Fr. Raymond J. de Souza
The mammoth scale of Monday’s sexual abuse settlement in Los Angeles drew worldwide attention. At the cost of some US$660-million, the Archdiocese of Los Angeles and its insurers have settled some 500-plus cases stretching back to the 1950s.
Part of that attention is because almost everyone outside of North America finds the excesses of the American legal system rather startling. Settlements in no other country reach that level, and the idea of lawyers getting up to US$250-million dollars, as they will in this case, is simply inconceivable elsewhere. The Los Angeles case is so enormous largely because the State of California repealed, temporarily, the statute of limitations in 2002 in order to encourage more lawsuits against the Catholic Church. Retroactively changing the rules is generally thought to offend against natural justice, but it proved quite popular in California.
Notwithstanding the excesses, the sexual abuse settlements are a welcome development. In the first place, the prospect of civil damages on a significant scale has served to encourage victims to come forward; if such large settlements were possible in other countries, there would be more cases there, too.
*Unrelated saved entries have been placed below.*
Lemma parse_format_uint n : 0 ≤ n → parse_digits 0 (format_uint 10 n) = Some n.
Proof.
  intros Hn. unfold format_uint. rewrite parse_format_loop; [done|].
  split; [done|]. rewrite Nat2Z.inj_succ.
  rewrite Z2Nat.id by apply Z.log2_nonneg.
  destruct (decide (n = 0)) as [->|]; [done|]. apply Z.log2_spec; lia.
Qed.

Definition is_digit (c : ascii) : Prop := is_Some (digit_val c).

Lemma digit_char_is_digit d : 0 ≤ d < 10 → is_digit (digit_char d).
Proof. intros. unfold is_digit. by rewrite digit_val_char. Qed.

Lemma format_loop_digits fuel n acc :
  0 ≤ n → Forall is_digit acc → Forall is_digit (format_loop 10 fuel n acc).
Proof.
  revert n acc. induction fuel as [|fuel IH]; intros n acc Hn Hacc; [done|].
  cbn [format_loop]. pose proof (Z.mod_pos_bound n 10 ltac:(lia)).
  assert (Forall is_digit (digit_char (n mod 10) :: acc)).
  { constructor; [by apply digit_char_is_digit|done]. }
  case_match; [done|]. apply IH; [|done]. apply Z.div_pos; lia.
Qed.

Lemma format_loop_length base fuel n acc :
  (length acc < length (format_loop base (S fuel) n acc))%nat.
Proof.
  revert n acc. induction fuel as [|fuel IH]; intros n acc; cbn [format_loop].
  - case_match; simpl; lia.
  - case_match; [simpl; lia|].
    eapply Nat.lt_trans; [|apply IH]. simpl. lia.
Qed.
The settlement process has allowed many victims to be released from the pain and shame they suffered for too long at the hands of those who should have helped them. Without the settlements, many victims would have continued to suffer, often in silence, often alone.
Second, the Church has now removed from her ranks those priests who did prey upon the most vulnerable, betraying in a most iniquitous way the grace of their ordination. New procedures, prompted both by genuine horror at the abuse and the fear of future liability, have been implemented so that it would be near-impossible now for an abuser to continue in ministry. Children are indeed safer.
The Church in the United States has become far too bureaucratic and institutional, rather than innovative and evangelical, over the past three generations. The only way to curb bureaucracy is to starve it of funding. This is not the most pleasant way to do it, but it will serve that necessary purpose.
Third, while the cost of the settlements is staggering, and will result in an unavoidable reduction in Catholic social services to the poorest and most needy, the payments will have an unintended side effect. The Church in the United States has become far too bureaucratic and institutional, rather than innovative and evangelical, over the past three generations. The only way to curb bureaucracy is to starve it of funding. This is not the most pleasant way to do it, but it will serve that necessary purpose.
Fourth, to the extent that other churches and institutions are interested in dealing with the ubiquitous problem of sexual abuse, the Catholic experience provides many lessons.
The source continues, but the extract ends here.